Além de permitir compreender melhor um determinado período (1930-1945) da antropologia praticada no Brasil, a partir dos materiais do arquivo do Conselho Grupioni avalia, também, a produção do conhecimento na etnologia brasileira. Sua hipótese sobre as grandes influências germânica e americana na etnologia nacional, fundamenta-se na constatação de Anne-Christine Taylor, segundo a qual em inícios dos anos 70 se podiam contar apenas cinqüenta monografias sobre as sociedades da Amazônia, enquanto outra região de igual tamanho, o Oeste da África, contava com mais de duas mil. França e Inglaterra concentravam seus esforços em conhecer suas Colônias, ao mesmo tempo em que os alemãs teriam se voltado para a América, influenciando profundamente a etnologia norte-americana com suas idéias culturalistas e difusionistas, e também com os estudos sobre os índios brasileiros.
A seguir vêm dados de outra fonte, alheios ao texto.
(** After the shell was made. *)
Definition attach_disk (p : Provider) (c : Config) (req : wire_CreateRequest) (vm : VMConfig)
    (node storage format : string) : PR wire_Task :=
  let vmid := vc_VMID vm in
  r ← pdo (RunSSH (buildImportDiskCommand vmid (vc_ImportedDiskPath vm) storage format));
  let '(out, err, failed) := (r : string * string * option string) in
  match failed with
  | Some e => fail_shell c node vmid (ssh_failed "qm importdisk" vmid err e)
  | None =>
      volume ← imported_volume vm storage out err;
      r ← pdo (RunSSH (buildImportedDiskSetCommand vmid volume));
      let '(_, err, failed) := (r : string * string * option string) in
      match failed with
      | Some e => fail_shell c node vmid (ssh_failed "qm set (attach imported disk)" vmid err e)
      | None =>
          ci ← attach_cloudinit p c req vm node storage;
          match ci with
          | Some e => fail_shell c node vmid e
          | None =>
              _ ← cleanupNodeFile p (vc_ImportedDiskPath vm);
              Ret (Ok (task_response (FormatInt vmid) ""))
          end
      end
  end.

Definition createFromImportedDisk (p : Provider) (c : Config) (req : wire_CreateRequest) (vm : VMConfig)
    (node : string) : PR wire_Task :=
  if negb (prx_ssh p) then
    Ret (Err (NewUnavailable
      "migration SSH data plane not configured; cannot attach imported disk via qm importdisk" None))
  else
    let storage := if is_empty (vc_Storage vm) then cfg_DefaultStorage c else vc_Storage vm in
    let storage := if is_empty storage then "local-lvm" else storage in
    let format := if is_empty (vc_ImportedDiskFormat vm) then "qcow2" else vc_ImportedDiskFormat vm in
    let vm := vm <| vc_Template := "" |> <| vc_Clone := "" |> in
    task ← CreateVM c json_error node vm;
    match task with
    | Err e => Ret (internal "failed to create VM shell for imported disk" e)
    | Ok task =>
        w ← wait_if_any c node task;
        match w with
        | Some e => Ret (internal "VM shell create task failed" e)
        | None => attach_disk p c req vm node storage format
        end
    end.
(** C25. A reconfiguration on Proxmox changes at most one thing, with its last request:
    it sets the cores and the memory, or it enlarges the first disk beyond the size
    that the configuration it read gives for it.  A disk is never shrunk. *)
Theorem reconfigure_never_shrinks p id desired tr o :
  runs (Reconfigure json_error p id desired) tr o ->
  exists tr1 tr2, tr = tr1 ++ tr2 /\ Forall reads tr1 /\
  (tr2 = [] \/ exists c node vmid e, tr2 = [e] /\ refers id vmid /\ reconfigures c node vmid tr1 e).
Proof.
  revert tr o. apply wp_runs.
  apply with_vm_wp; [intros tr e Hr; exists tr, []; rewrite app_nil_r; auto|].
  intros c tr vmid node _ Hreads Href. apply wp_bind, reader_wp. intros r0. cbn [bind_post].
  set (e0 := req_event _ _ _ _ _).
  assert (forall tr', Forall reads tr' -> exists tr1 tr2, tr ++ e0 :: tr' = tr1 ++ tr2 /\ Forall reads tr1 /\
    (tr2 = [] \/ exists c node vmid e, tr2 = [e] /\ refers id vmid /\ reconfigures c node vmid tr1 e)) as Hquiet.
  { intros tr' H. exists (tr ++ e0 :: tr'), []. rewrite app_nil_r. split_and!; [done| |by left].
    apply Forall_app. split; [done|]. apply Forall_cons_2; [apply req_event_reads|done]. }
  destruct (read_VMConfig json_error r0) as [current|err] eqn:Hcur; [|cbn; by apply Hquiet].
  destruct (Unmarshal desired) as [[| | | | |o]|]; try (cbn; by apply Hquiet). cbv zeta.
  set (cpus := desired_amount _ "CPU"). set (memory := desired_amount _ "MemoryMiB").
  apply wp_bind. eapply wp_mono; [apply look_up_wp|]. intros tr1 ? [-> Ht1]. cbn [bind_post].
  apply wp_bind. eapply wp_mono; [apply look_up_wp|]. intros tr2 ? [-> Ht2]. cbn [bind_post].
  apply wp_bind. eapply wp_mono; [apply reconfigure_disks_wp|]. intros tr3 ? (x & -> & Hx). cbn [bind_post].
  assert (Forall reads (tr ++ e0 :: tr1 ++ tr2)) as Hall.
  { apply Forall_app. split; [done|]. apply Forall_cons_2; [apply req_event_reads|]. by apply Forall_app. }
  assert (forall e, reconfigures c node vmid (tr ++ e0 :: tr1 ++ tr2) e ->
    exists trA trB, tr ++ e0 :: tr1 ++ tr2 ++ [e] = trA ++ trB /\ Forall reads trA /\
    (trB = [] \/ exists c node vmid e, trB = [e] /\ refers id vmid /\ reconfigures c node vmid trA e)) as Hlast.
  { intros e He. exists (tr ++ e0 :: tr1 ++ tr2), [e]. split_and!; [by rewrite <-!app_assoc, <-app_comm_cons, <-app_assoc|done|].
    right. exists c, node, vmid, e. done. }
  destruct Hx as [[-> ->]|(r & -> & [->|(n & a & -> & Hn)])].
  - case_match; cbn.
    + rewrite !app_nil_r. apply Hquiet. by apply Forall_app.
    + apply wp_bind, reader_wp. intros a. cbn. apply Hlast. right.
      eexists _, a. split; [done|]. destruct cpus, memory; cbn; rewrite ?dom_insert_L; set_solver.
  - cbn. rewrite !app_nil_r. apply Hquiet. by apply Forall_app.
  - cbn. apply Hlast. left. exists r0, current, n, a. split; [set_solver|]. done.
Qed.
Lemma done_well_ends tail tail' out tr : done_well tail out tr -> ends tail' tail -> done_well tail' out tr.
Proof.
  intros (argv & p & Hin & (pre & ->) & H) (pre' & ->). exists (pre ++ pre' ++ tail'), p.
  split_and!; try apply H; [done|]. auto with virsh.
Qed.

Section Storage.
Context `{Url : UrlLibrary} `{Unicode : UnicodeTable} `{Json : JsonLibrary} `{Size : SizeFormat}.
Implicit Types (v : VirshProvider).

Lemma silent_then {A} g (p : VE) what (k : VM (res A)) :
  silent (starting g) p -> silent (starting g) k -> silent (starting g) (then_ p what k).
Proof. intros Hp Hk. unfold then_. apply silent_bind; [done|]. intros [e|]; [apply silent_Ret|done]. Qed.
Hint Resolve silent_then : silent.

Lemma pool_no_define v pool : silent (starting defines) (ensurePoolActive v pool).
Proof. unfold ensurePoolActive. solve_silent. Qed.
Lemma silent_remote g v args :
  quiet_on g ("!" :: "virsh" :: args) -> (forall uri, quiet_on g ("!" :: "virsh" :: "-c" :: uri :: args)) ->
  silent (starting g) (runRemoteVirshCommand v args).
Proof.
  intros H1 H2. unfold runRemoteVirshCommand. apply silent_command.
  destruct (is_empty _); [exact H1|apply H2].
Qed.
Hint Resolve silent_remote pool_no_define : silent.

Lemma default_pool_no_define v : silent (starting defines) (EnsureDefaultStoragePool v).
Proof.
  unfold EnsureDefaultStoragePool, keep_default_pool, createDefaultStoragePool. solve_silent.
Qed.
Lemma own_no_define v path : silent (starting defines) (own_and_label v path).
Proof. unfold own_and_label, own. solve_silent. Qed.
Lemma volume_no_define v pool volume : silent (starting defines) (GetVolumeInfo v pool volume).
Proof. unfold GetVolumeInfo. solve_silent. Qed.
Lemma pool_info_no_define v pool : silent (starting defines) (GetPoolInfo v pool).
Proof. unfold GetPoolInfo. solve_silent. Qed.
Hint Resolve default_pool_no_define own_no_define volume_no_define pool_info_no_define : silent.
Lemma create_volume_no_define v pool volume format size : silent (starting defines) (CreateVolume v pool volume format size).
Proof. unfold CreateVolume. apply silent_then; solve_silent. Qed.
Lemma download_no_define v url volume pool size : silent (starting defines) (DownloadCloudImage v url volume pool size).
Proof. unfold DownloadCloudImage, install_image. apply silent_then; solve_silent. Qed.
Lemma image_file_no_define v source volume pool size :
  silent (starting defines) (CreateVolumeFromImageFile v source volume pool size).
Proof. unfold CreateVolumeFromImageFile, adopt_image, own. apply silent_then; solve_silent. Qed.
Hint Resolve create_volume_no_define download_no_define image_file_no_define : silent.
Lemma create_disk_no_define v req : silent (starting defines) (create_disk v req).
Proof. unfold create_disk, CreateVolumeFromTemplate. solve_silent. Qed.
Lemma cloudinit_no_define v req : silent (starting defines) (prepare_cloudinit v req).
Proof.
  unfold prepare_cloudinit, PrepareCloudInit, writeRemoteFile, createRemoteCloudInitISO.
  repeat first [silent_step | apply silent_then].
Qed.
End Storage.
Definition piped (chunks : list string) (e : option goerror) : reads :=
  ((fun c => (c, None)) <$> chunks) ++ match e with Some e => [("", Some (Error e))] | None => [] end.
(** Streams a file of the host into an object. *)
Definition stream_up (v : VirshProvider) (client : StorageBackend) (req : ExportDiskRequest) (path : string)
    : XR UploadResponse :=
  c ← host (ssh_stream "ssh stdout" false v ("cat " +:+ shellQuote path));
  printed ← run_writer c;
  let '(chunks, streamErr) := (printed : list string * option goerror) in
  ul ← UploadStream client
         (mkStreamUploadRequest (exp_DestinationURL req) (Some (piped chunks streamErr)) (-1));
  match (ul : res UploadResponse) with
  | Ok resp =>
      match streamErr with
      | Some e => fail (EWrap ("host-side stream (cat " +:+ path +:+ ") failed") e)
      | None => Ret (Ok resp)
      end
  | Err e =>
      streamErr ← match c with
                  | Ok _ => w ← xdo BreakPipe; Ret (stream_error w)
                  | Err e => Ret (Some e)
                  end;
      match (streamErr : option goerror) with
      | Some e' => fail (ENew ("disk export stream failed: s3 upload: " +:+ Error e +:+ " (host-side stream cat "
                               +:+ path +:+ " also failed: " +:+ Error e' +:+ ")"))
      | None => fail (EWrap "s3 upload failed during stream" e)
      end
  end.
Definition flatten_args (src dst : string) : list string :=
  ["convert"; "-U"; "-f"; "qcow2"; "-O"; "qcow2"; shellQuote src; shellQuote dst].
Definition exportDiskToS3 (s : Server) (req : ExportDiskRequest) : XR ExportDiskResponse :=
  on_libvirt s (fun p v =>
    over_ssh_or "s3 export requires an ssh:// libvirt transport (host-side qemu-img flatten + stream); got " v (
      source_path p req (fun src =>
        s3_client "export" (exp_StorageOptionsJSON req) (exp_Credentials req) (fun client =>
          now ← seconds;
          path ← hostExportStagePath src (exp_VmId req);
          e ← on_host (qemu_img "host-side qemu-img flatten (qcow2→standalone qcow2) failed" v (flatten_args src path));
          match (e : option goerror) with
          | Some e => fail e
          | None =>
              ul ← stream_up v client req path;
              _ ← host (removeHostFile v path);
              Ret (match (ul : res UploadResponse) with
                   | Err e => Err e
                   | Ok ul => Ok (mkExportDiskResponse
                                    ("export-libvirt-" +:+ exp_VmId req +:+ "-" +:+ FormatInt now) ""
                                    (upr_BytesTransferred ul) (upr_Checksum ul))
                   end)
          end)))).
Lemma notable_writes (tr : list xevent) : occurs notable tr = false -> delivered ToPipe tr = Some "".
Proof. intros H. apply delivered_silent. eapply occurs_weaken; [|exact H]. by intros []. Qed.
Lemma notable_converts (tr : list xevent) : occurs notable tr = false -> occurs (on_process converts_staged) tr = false.
Proof. intros H. eapply occurs_weaken; [|exact H]. by intros []. Qed.
Lemma conforms_quiet expected h (tr : list xevent) : occurs (on_process converts_staged) tr = false -> conforms (rule expected) h tr.
Proof.
  revert h. induction tr as [|x tr IH]; intros h; [done|]. rewrite occurs_cons. intros [Hx Ht]%orb_false_iff.
  split; [|by apply IH]. unfold rule. congruence.
Qed.
Lemma staged_prefix expected (tr tr' : list xevent) : occurs notable tr = false -> staged expected tr' -> staged expected (tr ++ tr').
Proof.
  intros Hn (bytes & e & Hd & Hw & Hs). exists bytes, e. rewrite delivered_app, (notable_writes tr Hn), Hd.
  split_and!; [done|apply elem_of_app; by right|done].
Qed.
(** Commands without interest in front. *)
Lemma imported_prefix expected v tr tr' o : occurs notable tr = false -> imported expected v tr' o -> imported expected v (tr ++ tr') o.
Proof.
  intros Hn [Hc Ho]. split.
  - apply conforms_app. split; [by apply conforms_quiet, notable_converts|].
    eapply conforms_mono; [|exact Hc]. intros t x Hr Hx. apply staged_prefix; [done|by apply Hr].
  - destruct o as [r|w]; [|done]. destruct Ho as [Hr Ha]. split.
    + intros env argv a [Hin|Hin]%elem_of_app.
      { exfalso. by eapply (occurs_false_elem notable (StartReader env argv) a). }
      destruct (Hr env argv a Hin) as (path & pre & post & Hl & -> & Hrun). exists path, (tr ++ pre), post.
      by rewrite <- app_assoc.
    + intros resp Hresp. destruct (Ha resp Hresp) as (Hs & He & Hd). split_and!; [by apply staged_prefix|done|by apply host_done_app_r].
Qed.
Lemma imported_nothing expected v tr (o : outcome (res ImportDiskResponse)) :
  occurs notable tr = false -> (forall resp, o <> Done (Ok resp)) -> imported expected v tr o.
Proof.
  intros Hn Ho. split; [by apply conforms_quiet, notable_converts|]. destruct o as [r|w]; [|done]. split.
  - intros env argv a Hin. exfalso. by eapply (occurs_false_elem notable (StartReader env argv) a).
  - intros resp ->. by destruct (Ho resp).
Qed.
Lemma imported_after {A} expected v (p : XM A) (k : A -> XR ImportDiskResponse) :
  silent notable p -> (forall a, wp (k a) (imported expected v)) -> wp (p ≫= k) (imported expected v).
Proof.
  intros Hp Hk. apply wp_bind. eapply wp_mono; [exact Hp|]. intros tr [a|w] Hn; cbn [bind_post].
  - eapply wp_mono; [apply Hk|]. intros tr' o. by apply imported_prefix.
  - by apply imported_nothing.
Qed.
Lemma imported_error expected v e : wp (fail e) (imported expected v).
Proof. by apply imported_nothing. Qed.
(** * The chunked parallel batch processor of [ban.commands.helpers]

    A shallow embedding of [collect_report], [ChunkedPool] and [batch]
    (src/ban/commands/helpers.py) together with the parts of the Python
    runtime they lean on: [range], [itertools.islice], the inherited
    [Pool._get_tasks], and the worker loop of [multiprocessing.pool]. *)

From Stdlib Require Import String Ascii.
From Stdlib Require Import List ZArith Lia Permutation PeanoNat.
From Equations Require Import Equations.
Import ListNotations.

Set Implicit Arguments.
Open Scope Z_scope.

(** ** Python values and exceptions *)

(** The members of [e.args] that the orchestrator may meet. *)
Inductive PyArg : Type :=
| ArgStr (s : string)
| ArgInt (n : Z)
| ArgNone.

Record PyExc : Type := mkExc { exc_class : string; exc_args : list PyArg }.

(** A call either returns a value or raises. *)
Inductive PyResult (A : Type) : Type :=
| Ok (a : A)
| Raise (e : PyExc).
Arguments Ok {A} a.
Arguments Raise {A} e.

Definition ValueError (msg : string) : PyExc := mkExc "ValueError" [ArgStr msg].
Definition IndexError (msg : string) : PyExc := mkExc "IndexError" [ArgStr msg].
Definition TypeError (msg : string) : PyExc := mkExc "TypeError" [ArgStr msg].

Definition is_ok {A} (r : PyResult A) : bool :=
  match r with Ok _ => true | Raise _ => false end.

(** [inspect] keeps the equation of a scrutinee for termination proofs. *)
Definition inspect {A} (a : A) : {b : A | a = b} := exist _ a eq_refl.
(* ------------------------------------------------------------------ *)
(** ** Further properties of the event code *)

(** Writing the same key twice through [IndexMut] keeps the last value. *)
Theorem assign_index_twice (ev : Event) (k v1 v2 : string) :
  assign_index (assign_index ev k v1) k v2 = assign_index ev k v2.
Proof.
  rewrite !assign_index_eq. cbn [event_type level attributes].
  by rewrite insert_insert_eq.
Qed.

(** Writes through [IndexMut] to two different keys commute. *)
Theorem assign_index_commute (ev : Event) (k1 k2 v1 v2 : string) :
  k1 <> k2 ->
  assign_index (assign_index ev k1 v1) k2 v2 = assign_index (assign_index ev k2 v2) k1 v1.
Proof.
  intros Hne. rewrite !assign_index_eq. cbn [event_type level attributes].
  by rewrite insert_insert_ne.
Qed.

Lemma assign_index_commute_witness :
  "hash" <> "log" /\
  assign_index (assign_index (mkEvent Applied EventLevel.Tx ∅) "hash" "A") "log" ""
  = assign_index (assign_index (mkEvent Applied EventLevel.Tx ∅) "log" "") "hash" "A".
Proof.
  assert (H : "hash" <> "log") by discriminate. split; [exact H|].
  exact (assign_index_commute (mkEvent Applied EventLevel.Tx ∅) "hash" "log" "A" "" H).
Defined.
Até hoje não se escreveu uma história da etnologia praticada no Brasil, a partir de sua obra escrita e publicada, que permita uma avaliação das contribuições de seu diversos autores, ligando carreira, pesquisa e obra constituída. Os três volumes da Bibliografia Crítica da Etnologia Brasileira, sobretudo os dois primeiros organizados por Baldus, revela uma quantidade e qualidade de material que, no mínimo, torna complexa qualquer tentativa de produzir hipóteses de caráter geral sobre um material tão vasto e ainda não classificado e avaliado apropriadamente. Pensar que o boom da etnologia brasileira se inicia na década de 70, apostando numa desqualificação da produção anterior, é, antes, uma estratégia para colocar em evidência um modelo de antropologia (e, conseqüentemente, do "americanismo"), do que uma verdade ancorada em bases sólidas demonstráveis. Neste sentido, o esquecimento das contribuições anteriores e a estranha sensação dos americanistas de estarem sempre "começando do zero" revela a construção de uma história da etnologia, apoiada mais em rupturas do que em continuidades: foi o que se passou com os "estudos de contato", na década de 60, e com a chamada "etnologia pura" na década de 70. A história da etnologia a partir de sua produção escrita seria uma contrapartida importante aos trabalhos que vêm sendo desenvolvidos, nas últimas décadas, sobre as histórias da antropologia e da etnologia praticadas no Brasil, cujo livro de Grupioni é um dos seus resultados significativos.